Classifying paralogs’ evolutionary paths by analyzing non-WGD orthologs
Two prevailing models are commonly invoked to explain paralog divergence (Voordeckers et al., 2012; Lynch and Conery, 2000; Sugino and Innan, 2006; Lynch and Force, 2000; Conant et al., 2006; Force et al., 1999; Kondrashov et al., 2002; He and Zhang, 2005; Nowick and Stubbs, 2010): In the first, ancestral functions split between duplicates (sub-functionalization) while, in the second, one duplicate retains ancestral functions, while the other adapts a new role (neo-functionalization, Figure 6A). As a first approach to distinguish these two scenarios, we used phylogenetic sequence analysis to compare the evolutionary rates of regions outside the conserved DBDs (Figure 6B–D). This analysis is informative, since a neo-functionalizing paralog undergoes a period of relaxed selection, followed by rapid evolution, and is therefore expected to evolve at an accelerated rate (Pegueroles et al., 2013; Byrne and Wolfe, 2007). We observe that paralogs of the C2H2 zinc finger family, including the diverging ones, evolved symmetrically, that is, at rates that did not distinguish between paralogs, consistent with sub-functionalization (e.g. Tda9/Rsf2 and Gis1/Rph1, Figure 6C and D). By contrast, diverging paralogs of other families evolved asymmetrically, suggesting dominant neo-functionalization (e.g. Vhr1/Vhr2, Figure 6C and D).

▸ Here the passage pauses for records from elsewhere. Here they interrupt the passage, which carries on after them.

Lemma Authenticate_success_inv (tok : string) :
  K8s.Authenticate host v = Done (tok, None) ->
  exists content mp s a,
    K8s.ReadFile host (K8s.ServiceAccountTokenPath v) = (content, None)
    /\ K8s.FixAuthMountPath (K8s.AuthMountPath v) = Done mp
    /\ loginCall host v content mp = (Some s, None)
    /\ Warnings s = [] /\ Auth s = Some a /\ tok = ClientToken a.
Proof.
  unfold K8s.Authenticate, loginCall.
  destruct (K8s.ReadFile host (K8s.ServiceAccountTokenPath v))
    as [content [e|]] eqn:Hf; [discriminate|].
  destruct (FixAuthMountPath_total (K8s.AuthMountPath v)) as (mp & Hmp).
  rewrite Hmp. cbn [bind].
  destruct (K8s.LoginWrite host (K8s.client v) (pathJoin [mp; "login"])
              (Some (K8s.loginData (K8s.Role v) (K8s.TrimSpace host content))))
    as [[s|] [e|]] eqn:Hl; try discriminate.
  destruct (Warnings s) as [|x l] eqn:Hw; [|discriminate]. simpl.
  destruct (Auth s) as [a|] eqn:Ha; [|discriminate].
  intros H. injection H as <-.
  exists content, mp, s, a. auto 10.
Qed.

End Login.

(** C8. Once the identity token is read and the login call returns a
    response with no error: if the response carries at least one warning,
    [Authenticate] returns the empty token and the error made of
    "login failed with: %s" and the warnings, whatever client token the
    response holds; [Authenticate] returns a token with a nil error only
    when the login call returned no error and a response without warnings,
    and the token is then the response's client token; and such a response
    does make it return that token. *)
Theorem C8_Authenticate_warnings :
  forall (host : K8s.Host) (v : K8s.Vault),
    (forall (content mp : string) (s : Secret),
        K8s.ReadFile host (K8s.ServiceAccountTokenPath v) = (content, None) ->
        K8s.FixAuthMountPath (K8s.AuthMountPath v) = Done mp ->
        loginCall host v content mp = (Some s, None) ->
        Warnings s <> [] ->
        K8s.Authenticate host v
        = Done ("", Some (Errorf "login failed with: %s"
                            [FStr (Join (Warnings s) " - ")])))
    /\ (forall tok : string,
        K8s.Authenticate host v = Done (tok, None) ->
        exists content mp s a,
          K8s.ReadFile host (K8s.ServiceAccountTokenPath v) = (content, None)
          /\ K8s.FixAuthMountPath (K8s.AuthMountPath v) = Done mp
          /\ loginCall host v content mp = (Some s, None)
          /\ Warnings s = [] /\ Auth s = Some a /\ tok = ClientToken a)
    /\ (forall (content mp : string) (s : Secret) (a : SecretAuth),
        K8s.ReadFile host (K8s.ServiceAccountTokenPath v) = (content, None) ->
        K8s.FixAuthMountPath (K8s.AuthMountPath v) = Done mp ->
        loginCall host v content mp = (Some s, None) ->
        Warnings s = [] -> Auth s = Some a ->
        K8s.Authenticate host v = Done (ClientToken a, None)).
Proof.
  intros host v. split; [|split].
  - apply Authenticate_warnings.
  - apply Authenticate_success_inv.
  - apply Authenticate_token.
Qed.

Lemma C8_witness :
  K8s.Authenticate
    (hostWith {[ "/tmp/sa-token" := "jwt" ]} (Some warningResponse, None) None)
    (testVault false)
  = Done ("", Some (Errorf "login failed with: %s" [FStr "warning"]))
  /\ K8s.Authenticate
       (hostWith {[ "/tmp/sa-token" := "jwt" ]} (Some tokenResponse, None) None)
       (testVault false)
     = Done (rootToken, None)
  /\ exists content mp s a,
       K8s.ReadFile
         (hostWith {[ "/tmp/sa-token" := "jwt" ]} (Some tokenResponse, None) None)
         "/tmp/sa-token" = (content, None)
       /\ K8s.FixAuthMountPath "auth/kubernetes" = Done mp
       /\ loginCall
            (hostWith {[ "/tmp/sa-token" := "jwt" ]}
                      (Some tokenResponse, None) None)
            (testVault false) content mp = (Some s, None)
       /\ Warnings s = [] /\ Auth s = Some a /\ rootToken = ClientToken a.
Proof.
  pose proof (C8_Authenticate_warnings
                (hostWith {[ "/tmp/sa-token" := "jwt" ]}
                          (Some warningResponse, None) None)
                (testVault false)) as (Hwarn & _ & _).
  pose proof (C8_Authenticate_warnings
                (hostWith {[ "/tmp/sa-token" := "jwt" ]}
                          (Some tokenResponse, None) None)
                (testVault false)) as (_ & Honly & Htok).
  assert (Hdone :
    K8s.Authenticate
      (hostWith {[ "/tmp/sa-token" := "jwt" ]} (Some tokenResponse, None) None)
      (testVault false) = Done (rootToken, None)).
  { apply (Htok "jwt" "auth/kubernetes" tokenResponse
                {| ClientToken := rootToken |}); reflexivity. }
  refine (conj _ (conj Hdone (Honly rootToken Hdone))).
  apply (Hwarn "jwt" "auth/kubernetes" warningResponse);
    [reflexivity | reflexivity | reflexivity | discriminate].
Defined.

(** ** C9: GetToken *)

Section TokenCycle.
Context (host : K8s.Host) (v : K8s.Vault).

Lemma GetToken_load_fails (tok : string) (e : error) :
  K8s.LoadToken host v = (tok, Some e) ->
  K8s.GetToken host v
  = if K8s.ReAuth v
    then bind (K8s.Authenticate host v) (fun r => Done (v, r))
    else Done (v, ("", Some (Wrapf e "failed to load token form: %s"
                               [FStr (K8s.TokenPath v)]))).
Proof. intros H. unfold K8s.GetToken. now rewrite H. Qed.

Lemma GetToken_renew_fails (tok : string) (s : option Secret) (e : error) :
  K8s.LoadToken host v = (tok, None) ->
  K8s.RenewSelf host (K8s.client (K8s.SetToken v tok)) (K8s.TTL v)
  = (s, Some e) ->
  K8s.GetToken host v
  = if K8s.ReAuth v
    then bind (K8s.Authenticate host (K8s.SetToken v tok))
              (fun r => Done (K8s.SetToken v tok, r))
    else Done (K8s.SetToken v tok,
               ("", Some (Wrapf e "failed to renew token" []))).
Proof.
  intros Hl Hr. unfold K8s.GetToken. rewrite Hl.
  change (K8s.TTL (K8s.SetToken v tok)) with (K8s.TTL v).
  change (K8s.ReAuth (K8s.SetToken v tok)) with (K8s.ReAuth v).
  now rewrite Hr.
Qed.

Lemma GetToken_renewed (tok : string) (s : option Secret) :
  K8s.LoadToken host v = (tok, None) ->
  K8s.RenewSelf host (K8s.client (K8s.SetToken v tok)) (K8s.TTL v)
  = (s, None) ->
  K8s.GetToken host v = Done (K8s.SetToken v tok, (tok, None)).
Proof.
  intros Hl Hr. unfold K8s.GetToken. rewrite Hl.
  change (K8s.TTL (K8s.SetToken v tok)) with (K8s.TTL v).
  now rewrite Hr.
Qed.

End TokenCycle.

(** C9, as the code has it. With the re-auth flag false, a token-load
    failure [e] makes [GetToken] return the empty token and [e] wrapped
    under "failed to load token form: %s" with the token path, and a
    self-renew failure [e] the empty token and [e] wrapped under
    "failed to renew token"; the cause of the returned error is the cause
    of [e]. With the flag true, either failure makes it return what a
    fresh [Authenticate] returns. When load and renew both succeed it
    returns the loaded token and a nil error. The client's token is the
    loaded one from the moment the load has succeeded. *)
Theorem C9_GetToken :
  forall (host : K8s.Host) (v : K8s.Vault),
    (forall (tok : string) (e : error),
        K8s.LoadToken host v = (tok, Some e) ->
        (K8s.ReAuth v = false ->
         exists e',
           K8s.GetToken host v = Done (v, ("", Some e'))
           /\ e' = Wrapf e "failed to load token form: %s"
                     [FStr (K8s.TokenPath v)]
           /\ Cause e' = Cause e)
        /\ (K8s.ReAuth v = true ->
            K8s.GetToken host v
            = bind (K8s.Authenticate host v) (fun r => Done (v, r))))
    /\ (forall (tok : string) (s : option Secret) (e : error),
        K8s.LoadToken host v = (tok, None) ->
        K8s.RenewSelf host (K8s.client (K8s.SetToken v tok)) (K8s.TTL v)
        = (s, Some e) ->
        (K8s.ReAuth v = false ->
         exists e',
           K8s.GetToken host v = Done (K8s.SetToken v tok, ("", Some e'))
           /\ e' = Wrapf e "failed to renew token" []
           /\ Cause e' = Cause e)
        /\ (K8s.ReAuth v = true ->
            K8s.GetToken host v
            = bind (K8s.Authenticate host (K8s.SetToken v tok))
                   (fun r => Done (K8s.SetToken v tok, r))))
    /\ (forall (tok : string) (s : option Secret),
        K8s.LoadToken host v = (tok, None) ->
        K8s.RenewSelf host (K8s.client (K8s.SetToken v tok)) (K8s.TTL v)
        = (s, None) ->
        K8s.GetToken host v = Done (K8s.SetToken v tok, (tok, None))).
Proof.
  intros host v. split; [|split].
  - intros tok e Hl. rewrite (GetToken_load_fails host v tok e Hl).
    split; intros ->; [|reflexivity].
    eexists. repeat split.
  - intros tok s e Hl Hr. rewrite (GetToken_renew_fails host v tok s e Hl Hr).
    split; intros ->; [|reflexivity].
    eexists. repeat split.
  - intros tok s Hl Hr. exact (GetToken_renewed host v tok s Hl Hr).
Qed.

Lemma C9_witness :
  (exists e',
      K8s.GetToken hostNoToken (testVault false)
      = Done (testVault false, ("", Some e'))
      /\ e' = Wrapf (Wrapf (External "open: no such file or directory")
                           "failed to load token" [])
                    "failed to load token form: %s" [FStr "/tmp/vault-token"]
      /\ Cause e' = External "open: no such file or directory")
  /\ K8s.GetToken hostLoginOnly (testVault true)
     = Done (testVault true, (rootToken, None))
  /\ (exists e',
      K8s.GetToken hostStale (testVault false)
      = Done (K8s.SetToken (testVault false) "stale", ("", Some e'))
      /\ e' = Wrapf (External "permission denied") "failed to renew token" []
      /\ Cause e' = External "permission denied")
  /\ K8s.GetToken hostStaleLogin (testVault true)
     = Done (K8s.SetToken (testVault true) "stale", (rootToken, None))
  /\ K8s.GetToken hostFresh (testVault false)
     = Done (K8s.SetToken (testVault false) "fresh", ("fresh", None)).
Proof.
  refine (conj _ (conj _ (conj _ (conj _ _)))).
  - apply (proj1 (proj1 (C9_GetToken hostNoToken (testVault false))
                    "" _ eq_refl) eq_refl).
  - apply (proj2 (proj1 (C9_GetToken hostLoginOnly (testVault true))
                    "" _ eq_refl) eq_refl).
  - apply (proj1 (proj1 (proj2 (C9_GetToken hostStale (testVault false)))
                    "stale" None _ eq_refl eq_refl) eq_refl).
  - apply (proj2 (proj1 (proj2 (C9_GetToken hostStaleLogin (testVault true)))
                    "stale" None _ eq_refl eq_refl) eq_refl).
  - apply (proj2 (proj2 (C9_GetToken hostFresh (testVault false)))
             "fresh" None eq_refl eq_refl).
Defined.

(** The claim as written fails: with the re-auth flag false the error
    [GetToken] returns is not the error of the load itself. *)
Lemma C9_counterexample :
  ~ (forall (host : K8s.Host) (v : K8s.Vault) (tok : string) (e : error),
        K8s.ReAuth v = false ->
        K8s.LoadToken host v = (tok, Some e) ->
        exists v', K8s.GetToken host v = Done (v', ("", Some e))).
Proof.
  intros H.
  destruct (H hostNoToken (testVault false) "" _ eq_refl eq_refl) as (v' & E).
  vm_compute in E. discriminate.
Qed.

To test experimentally for sub- and neo-functionalization, we compared binding preferences of 18 paralog pairs to that of a corresponding non-WGD ortholog (Kluyveromyces lactis TF expressed within S. cerevisiae; Figure 7A). We reasoned that, in terms of binding preferences, this non-WGD ortholog might serve as a good proxy for the ancestor TF (Teichmann and Babu, 2004; Hsia and McGinnis, 2003; Carroll, 2005). This was the case in pairs with clear expectations; the Ixr1 and Abf2 paralogs have diverged completely, with Abf2 having a mitochondrial function and localization (MacPherson et al., 2006) and Ixr1 being a nuclear repressor regulating hypoxia genes. We find that the binding preferences of Ixr1/Abf2’s K. lactis ortholog were indistinguishable from these of Ixr1 (Figure 7A), consistent with Abf2’s accelerated sequence evolution (Figure 6B). Similarly, K. lactis orthologs of paralogs with non-diverged binding preferences retained highly similar preferences, for example, Rsf2/Tda9 regulators of respiration-related functions (Figure 7B and C and Figure 7—figure supplement 1 for additional pairs). Together, these results support the use of non-WGD orthologs to approximate ancestral preferences.

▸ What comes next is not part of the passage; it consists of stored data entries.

(** * MOSFET lifetime simulation: thermal network, rainflow counting and
      Miner's-rule lifetime estimate

    A shallow embedding of [thermal_simulation.py] and
    [lifetime_estimation.py], with the device table of [mosfet_params.py].

    Conventions of the embedding.
    - A Python/NumPy float is a real number ([R]); rounding, infinities and
      NaN are outside the model.  The one infinite value the program builds
      on purpose, [float('inf')] in [estimate_lifetime_years], is a
      constructor of its own ([Infinite]).
    - A Python list or a one-dimensional NumPy array is a [list]; an index
      that is out of range raises [IndexError] in Python and is [None] here.
    - A dictionary with a fixed set of keys is a record whose fields carry
      the keys' names. *)

From Stdlib Require Import Reals Lra Lia List ZArith Bool Arith Sorted.
From Stdlib Require String.
Import String.StringSyntax.
Import ListNotations.
Delimit Scope string_scope with string.
Open Scope R_scope.

(** ** A small error monad for [IndexError] *)

Definition bind {A B : Type} (m : option A) (k : A -> option B) : option B :=
  match m with
  | Some a => k a
  | None => None
  end.

Notation "'do' x <- m ; k" := (bind m (fun x => k))
  (at level 10, x name, m at level 100, k at level 200).

Fixpoint mapM {A B : Type} (f : A -> option B) (l : list A) : option (list B) :=
  match l with
  | [] => Some []
  | a :: l' => do b <- f a; do bs <- mapM f l'; Some (b :: bs)
  end.

(** ** Comparisons of floats as booleans *)

Definition Rleb (a b : R) : bool := if Rle_dec a b then true else false.
Definition Rltb (a b : R) : bool := if Rlt_dec a b then true else false.
Definition Rgeb (a b : R) : bool := Rleb b a.
Definition Rgtb (a b : R) : bool := Rltb b a.

(** ** Device parameters ([mosfet_params.py]) *)

Module LifetimeParams.
Record t : Type := mk {
  A : R;
  n : R;
  Ea : R
}.
End LifetimeParams.

Module MOSFETParams.
Record t : Type := mk {
  R_DS_ON_25 : R;
  R_DS_ON_TEMP_COEFF : R;
  T_ON_25 : R;
  T_OFF_25 : R;
  E_OSS_25 : R;
  Q_RR_25 : R;
  R_TH : list R;
  C_TH : list R;
  K_T_SW : R;
  K_E_OSS : R;
  K_Q_RR : R;
  C_OSS : R;
  COOLING_COEFF : R;
  SURFACE_AREA : R;
  MAX_TEMP : R;
  LIFETIME_PARAMS : LifetimeParams.t
}.
End MOSFETParams.
Import MOSFETParams.

Definition SPB20N60C3 : MOSFETParams.t := {|
  R_DS_ON_25 := 0.19;
  R_DS_ON_TEMP_COEFF := 0.01;
  T_ON_25 := 25e-9;
  T_OFF_25 := 35e-9;
  E_OSS_25 := 3.2e-6;
  Q_RR_25 := 0.8e-6;
  R_TH := [0.05; 0.1; 0.15; 0.2; 0.25];
  C_TH := [1.5e-6; 1.5e-5; 1.5e-4; 1.5e-3; 1.5e-2];
  K_T_SW := 0.004;
  K_E_OSS := 0.0015;
  K_Q_RR := 0.0025;
  C_OSS := 150e-12;
  COOLING_COEFF := 15;
  SURFACE_AREA := 0.0012;
  MAX_TEMP := 175;
  LIFETIME_PARAMS := {| LifetimeParams.A := 3.5e5;
                        LifetimeParams.n := 5.1;
                        LifetimeParams.Ea := 0.54 |}
|}.

Definition STB7ANM60N : MOSFETParams.t := {|
  R_DS_ON_25 := 0.95;
  R_DS_ON_TEMP_COEFF := 0.01;
  T_ON_25 := 30e-9;
  T_OFF_25 := 100e-9;
  E_OSS_25 := 1.5e-6;
  Q_RR_25 := 0.5e-6;
  R_TH := [0.1; 0.15; 0.2; 0.25; 0.3];
  C_TH := [0.8e-6; 0.8e-5; 0.8e-4; 0.8e-3; 0.8e-2];
  K_T_SW := 0.005;
  K_E_OSS := 0.002;
  K_Q_RR := 0.003;
  C_OSS := 80e-12;
  COOLING_COEFF := 12;
  SURFACE_AREA := 0.0008;
  MAX_TEMP := 175;
  LIFETIME_PARAMS := {| LifetimeParams.A := 2.8e5;
                        LifetimeParams.n := 5.3;
                        LifetimeParams.Ea := 0.49 |}
|}.

(** [T_AMB] and [F_SW] of [main-script.py]. *)
Definition T_AMB : R := 50.
Definition F_SW : R := 10.

(** ** [thermal_simulation.py] *)

(** [calculate_power_dissipation]: returns [(p_total, p_cond, p_sw, p_cap)]. *)
Definition calculate_power_dissipation
    (v_ds i_d t_j : R) (params : MOSFETParams.t) (f_sw : R) : R * R * R * R :=
  let r_ds_on := R_DS_ON_25 params * (1 + R_DS_ON_TEMP_COEFF params * (t_j - 25)) in
  let p_cond := i_d ^ 2 * r_ds_on in
  let t_on := T_ON_25 params * (1 + K_T_SW params * (t_j - 25)) in
  let t_off := T_OFF_25 params * (1 + K_T_SW params * (t_j - 25)) in
  let e_oss := E_OSS_25 params * (1 + K_E_OSS params * (t_j - 25)) in
  let q_rr := Q_RR_25 params * (1 + K_Q_RR params * (t_j - 25)) in
  let e_on := 0.5 * v_ds * i_d * t_on in
  let e_off := 0.5 * v_ds * i_d * t_off in
  let e_rr := v_ds * q_rr in
  let p_sw := (e_on + e_off + e_oss + e_rr) * f_sw in
  let p_cap := 0.5 * C_OSS params * v_ds ^ 2 * f_sw in
  let p_total := p_cond + p_sw + p_cap in
  (p_total, p_cond, p_sw, p_cap).

(** [non_linear_thermal_properties]: returns [(r_th, c_th)]. *)
Definition non_linear_thermal_properties
    (t_j : R) (params : MOSFETParams.t) : list R * list R :=
  let r_th := map (fun r => r * (1 + 0.005 * (t_j - 25))) (R_TH params) in
  let c_th := map (fun c => c * (1 + 0.002 * (t_j - 25))) (C_TH params) in
  (r_th, c_th).

(** The body of the loop [for i in range(n)] of [thermal_model]: the value
    stored in [dy[i]]. *)
Definition thermal_model_dy
    (y r_th c_th : list R) (n : nat) (p_total p_cool t_amb : R) (i : nat)
    : option R :=
  if (i =? 0)%nat then
    do yi <- nth_error y i;
    do ynext <- (if (i + 1 <? n)%nat then nth_error y (i + 1) else Some 0);
    do r <- nth_error r_th i;
    do c <- nth_error c_th i;
    Some ((p_total - p_cool - (yi - ynext) / r) / c)
  else if (i =? n - 1)%nat then
    do yprev <- nth_error y (i - 1);
    do yi <- nth_error y i;
    do r <- nth_error r_th i;
    do c <- nth_error c_th i;
    Some (((yprev - yi) / r - (yi - t_amb) / r) / c)
  else
    do yprev <- nth_error y (i - 1);
    do yi <- nth_error y i;
    do ynext <- nth_error y (i + 1);
    do r <- nth_error r_th i;
    do rnext <- nth_error r_th (i + 1);
    do c <- nth_error c_th i;
    Some (((yprev - yi) / r - (yi - ynext) / rnext) / c).

(** [thermal_model]: the right-hand side of the ODE.  The two interpolated
    waveforms are functions of time. *)
Definition thermal_model
    (t : R) (y : list R) (params : MOSFETParams.t)
    (v_ds_func i_d_func : R -> R) (t_amb f_sw : R) : option (list R) :=
  do y0 <- nth_error y 0;
  let t_j := y0 + t_amb in
  let '(r_th, c_th) := non_linear_thermal_properties t_j params in
  let n := length r_th in
  let v_ds := v_ds_func t in
  let i_d := i_d_func t in
  let '(p_total, _, _, _) := calculate_power_dissipation v_ds i_d t_j params f_sw in
  let p_cool := COOLING_COEFF params * SURFACE_AREA params * (t_j - t_amb) in
  mapM (thermal_model_dy y r_th c_th n p_total p_cool t_amb) (seq 0 n).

We next extended the analysis to divergent duplicates. We observed cases of clear sub- and neo-functionalization (Rph1/Gis1 and Vhr1/Vhr2, respectively, Figure 7B), but most pairs showed a combination of the two scenarios. Of note, in all 11 diverging cases, binding preference similarity of at least one paralog with the K. lactis ortholog exceeded the similarity with the other S. cerevisiae paralog. In nine of these cases, the sequence of the paralog with the more conserved binding profile was also slower to evolve (Figure 7C). The prevalent route for diversification therefore appears to comply with a biased neo/sub-functionalization: ancestral preferences split unevenly between the duplicates, coupled to biased acquisition of novel targets (Figure 7D and Figure 7—figure supplement 1).

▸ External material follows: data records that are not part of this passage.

(** * bittensor: the validator's evaluate-score-commit loop and the chain client

    A shallow embedding of
    - [bittensor/_subtensor/subtensor_impl.py]: the retry-wrapped chain
      queries and the weight-commit submission [_do_set_weights];
    - [bittensor/_neuron/text/core_validator/validator_impl.py]: the gate
      table of the nucleus, the forward (scoring) pass and [run_epoch].

    Conventions.  Python exceptions are values of [exn]; a call either
    returns or raises ([outcome]).  Everything the program does to the
    outside world (substrate RPCs, [time.sleep]) is appended to an event log
    that is threaded through the chain client, so "how many times" and "in
    which order" are statements about that log.  Numbers in tensors are exact
    rationals ([Qc]) and a float is a number, an infinity or nan, so that a
    division by zero goes on as it does in torch; the rounding of 32-bit
    floats is not modelled. *)

From Stdlib Require Import ZArith QArith Qcanon List Permutation Sorted Lia.
From stdpp Require Import base option list gmap strings numbers.

Local Open Scope Z_scope.

(** ** Exceptions and outcomes *)

Inductive exn : Type :=
| TransportError (msg : string)      (* transient fault of the RPC transport *)
| KeyError (key : nat)               (* dict lookup of an absent key *)
| IndexError (index : nat)           (* tensor or list index out of range *)
| RuntimeError (msg : string)        (* raised by a torch primitive *)
| TypeError (msg : string)           (* a call without a required argument *)
| UnboundLocalError (var : string)   (* local variable read before assignment *)
| ZeroDivisionError                  (* integer division or modulo by zero *)
| KeyboardInterrupt.

Inductive outcome (A : Type) : Type :=
| Returned (a : A)
| Raised (e : exn).
Arguments Returned {A} a.
Arguments Raised {A} e.

Global Instance exn_eq_dec : EqDecision exn.
Proof. solve_decision. Defined.

Global Instance outcome_eq_dec {A} `{EqDecision A} : EqDecision (outcome A).
Proof. solve_decision. Defined.

Definition obind {A B} (o : outcome A) (k : A -> outcome B) : outcome B :=
  match o with
  | Returned a => k a
  | Raised e => Raised e
  end.

Notation "'let!' x ':=' o 'in' k" := (obind o (fun x => k))
  (at level 10, x pattern, o at level 100, k at level 200,
   format "'[v' 'let!'  x  ':='  o  'in' '/' k ']'").

(** [for x in xs: acc = body(acc, x)], stopping at the first raise. *)
Fixpoint ofold {A B} (body : B -> A -> outcome B) (xs : list A) (acc : B)
  : outcome B :=
  match xs with
  | [] => Returned acc
  | x :: rest => obind (body acc x) (ofold body rest)
  end.

(** [[f(x) for x in xs]], stopping at the first raise. *)
Fixpoint omapM {A B} (f : A -> outcome B) (xs : list A) : outcome (list B) :=
  match xs with
  | [] => Returned []
  | x :: rest =>
      obind (f x) (fun y => obind (omapM f rest) (fun ys => Returned (y :: ys)))
  end.

(** ** The chain client: [subtensor_impl.py] *)

Module Subtensor.

(** What the substrate interface is asked to do. *)
Record GenericCall := {
  call_module : string;
  call_function : string;
  dests : list Z;
  weights : list Z;
  netuid : Z;
  version_key : Z
}.

Record Extrinsic := {
  ext_call : GenericCall;
  ext_keypair : string;
  ext_period : Z
}.

(** The receipt object [submit_extrinsic] returns; [process_events] fills
    [is_success] and [error_message] from the block's events. *)
Record ExtrinsicReceipt := {
  is_success : bool;
  error_message : option string
}.

Inductive Event : Type :=
| EQuery (module storage_function : string) (params : list string)
         (block_hash : option string)
| EGetBlockHash (block : Z)
| EGetBlockNumber
| EComposeCall (c : GenericCall)
| ECreateSignedExtrinsic (c : GenericCall) (keypair : string) (period : Z)
| ESubmitExtrinsic (x : Extrinsic) (wait_for_inclusion wait_for_finalization : bool)
| ESleep (seconds : Z).

Definition Log := list Event.

(** The external collaborator: the substrate interface together with the
    node behind it.  Each entry point sees the log of everything done so far,
    so its answer may change from one attempt to the next. *)
Record SubstrateInterface := {
  query : Log -> string -> string -> list string -> option string -> outcome string;
  get_block_hash : Log -> Z -> outcome string;
  get_block_number : Log -> outcome Z;
  compose_call : Log -> GenericCall -> outcome GenericCall;
  create_signed_extrinsic : Log -> GenericCall -> string -> Z -> outcome Extrinsic;
  submit_extrinsic : Log -> Extrinsic -> bool -> bool -> outcome ExtrinsicReceipt
}.

(** Computations of the client: they read and extend the log. *)
Definition M (A : Type) : Type := Log -> outcome A * Log.

Definition ret {A} (a : A) : M A := fun log => (Returned a, log).
Definition raise {A} (e : exn) : M A := fun log => (Raised e, log).
Definition bind {A B} (m : M A) (k : A -> M B) : M B :=
  fun log =>
    match m log with
    | (Returned a, log') => k a log'
    | (Raised e, log') => (Raised e, log')
    end.

(** One RPC: record the event, then take the collaborator's answer, which is
    computed from the log before the call. *)
Definition rpc {A} (ev : Event) (answer : Log -> outcome A) : M A :=
  fun log => (answer log, log ++ [ev]).

Definition sleep (seconds : Z) : M unit :=
  fun log => (Returned tt, log ++ [ESleep seconds]).

Notation "'do' x <- m ; k" := (bind m (fun x => k))
  (at level 10, x name, m at level 100, k at level 200).

(** *** The [retry] decorator *)

(** Modelled from the spec: the [retry] decorator comes from the [retry]
    package, which is not under src/.  The spec describes it as a retry
    combinator over a zero-argument operation with a policy of attempts,
    delay, backoff and max-delay: a failed attempt is followed by a sleep of
    the current delay, the delay is then multiplied by the backoff and capped
    at the max-delay, and the failure of the last attempt is surfaced.  With
    no attempts at all the loop body never runs and nothing is returned
    ([None]). *)
Record RetryPolicy := {
  tries : nat;
  delay : Z;
  backoff : Z;
  max_delay : Z
}.

Fixpoint retry_loop {A} (f : M A) (backoff max_delay : Z)
    (tries_left : nat) (cur_delay : Z) : M (option A) :=
  match tries_left with
  | O => ret None
  | S remaining =>
      fun log =>
        match f log with
        | (Returned a, log') => (Returned (Some a), log')
        | (Raised e, log') =>
            match remaining with
            | O => (Raised e, log')
            | S _ =>
                bind (sleep cur_delay)
                     (fun _ => retry_loop f backoff max_delay remaining
                                 (Z.min (cur_delay * backoff) max_delay))
                     log'
            end
        end
  end.

Definition retry {A} (p : RetryPolicy) (f : M A) : M (option A) :=
  retry_loop f (backoff p) (max_delay p) (tries p) (delay p).

(** [@retry(delay=2, tries=3, backoff=2, max_delay=4)], as written above
    every [make_substrate_call_with_retry]. *)
Definition substrate_policy : RetryPolicy :=
  {| tries := 3; delay := 2; backoff := 2; max_delay := 4 |}.

Section Client.

Variable substrate : SubstrateInterface.

(** [block_hash = None if block == None else substrate.get_block_hash(block)] *)
Definition block_hash_of (block : option Z) : M (option string) :=
  match block with
  | None => ret None
  | Some b =>
      do h <- rpc (EGetBlockHash b) (fun log => get_block_hash substrate log b);
      ret (Some h)
  end.

Definition query_subtensor (name : string) (block : option Z)
    (params : list string) : M (option string) :=
  let make_substrate_call_with_retry : M string :=
    do bh <- block_hash_of block;
    rpc (EQuery "SubtensorModule" name params bh)
        (fun log => query substrate log "SubtensorModule" name params bh) in
  retry substrate_policy make_substrate_call_with_retry.

Definition query_module (module name : string) (block : option Z)
    (params : list string) : M (option string) :=
  let make_substrate_call_with_retry : M string :=
    do bh <- block_hash_of block;
    rpc (EQuery module name params bh)
        (fun log => query substrate log module name params bh) in
  retry substrate_policy make_substrate_call_with_retry.

Definition get_current_block : M (option Z) :=
  let make_substrate_call_with_retry : M Z :=
    rpc EGetBlockNumber (fun log => get_block_number substrate log) in
  retry substrate_policy make_substrate_call_with_retry.

(** [_do_set_weights]: compose, sign, submit once; the receipt is looked at
    only when the caller waits for inclusion or finalization.  The result is
    the pair (success, error_message). *)
Definition _do_set_weights (hotkey : string) (uids vals : list Z)
    (netuid version_key : Z)
    (wait_for_inclusion wait_for_finalization : bool)
  : M (bool * option string) :=
  let params := {| call_module := "SubtensorModule";
                   call_function := "set_weights";
                   dests := uids; weights := vals;
                   netuid := netuid; version_key := version_key |} in
  do call <- rpc (EComposeCall params)
                 (fun log => compose_call substrate log params);
  do extrinsic <- rpc (ECreateSignedExtrinsic call hotkey 100)
                      (fun log => create_signed_extrinsic substrate log call hotkey 100);
  do response <- rpc (ESubmitExtrinsic extrinsic wait_for_inclusion wait_for_finalization)
                     (fun log => submit_extrinsic substrate log extrinsic
                                   wait_for_inclusion wait_for_finalization);
  if negb wait_for_finalization && negb wait_for_inclusion then
    ret (true, None)
  else if is_success response then
    ret (true, None)
  else
    ret (false, error_message response).

End Client.

(** [Subtensor.set_weights], lines 148-169.  [wallet], [netuid], [uids] and
    [weights] have no default value, so a call that leaves [netuid] out
    raises [TypeError] before the body runs ([None] stands for an argument
    that was not passed).  The body hands everything on to
    [set_weights_extrinsic] with the defaults of the other arguments;
    [set_weights_extrinsic] and the constant [bittensor.__version_as_int__]
    are not under src/ and are taken as parameters. *)
Definition set_weights {U W : Type}
    (set_weights_extrinsic :
       string -> Z -> U -> W -> Z -> bool -> bool -> bool -> outcome bool)
    (version_as_int : Z)
    (wallet : string) (netuid : option Z) (uids : U) (weights : W)
  : outcome bool :=
  match netuid with
  | None =>
      Raised (TypeError
        "set_weights() missing 1 required positional argument: 'netuid'")
  | Some netuid =>
      set_weights_extrinsic wallet netuid uids weights version_as_int
                            false false false
  end.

Divergence of zinc cluster paralogs: motif preferences and paralog interactions
To gain molecular insights into the divergence of specific TF duplicates, we examined individual cases, focusing first on the fungal-specific zinc cluster family. TFs of this family bind DNA as dimers, recognizing a composite DNA motif that includes two spaced CGG sites (MacPherson et al., 2006). Binding specificity depends on the orientation of the DBD-bound CGG triplets, and on the spacer length, which likely relates to the unstructured linker flanking the DBD (Figure 8A; Reece and Ptashne, 1993). Compared to other families, divergence of zinc cluster paralogs was more dependent on DBD variations (Figure 4C), and these paralogs were more likely to interact (Figure 5).
We searched for CGG-containing motifs in proximity to the zinc cluster TF-binding sites in our data. In three of the five diverging pairs, differences in binding preferences correlated with differential motif preferences (Figure 8A, Figure 8—figure supplement 1): Hal9/Tbs1 and Oaf1/Pip2 showing differential spacing/orientation and Pdr1/Pdr3 showing variation within the CGG. All three pairs interacted: Hal9/Tbs1 recruited each other to their preferred sites, likely through heterodimerization, and Pip2 localized exclusively to a subset of Oaf1-preferred targets in an Oaf1-dependent manner, consistent with obligatory heterodimerization (Rottensteiner et al., 1997). Notably, binding preferences of both heterodimers correlated well with that of the K. lactis ortholog (Figure 8A). In the case of Pdr1/Pdr3, interaction took the form of competition, with Pdr1 outcompeting Pdr3 from accessing its preferred binding sites (Figure 8A).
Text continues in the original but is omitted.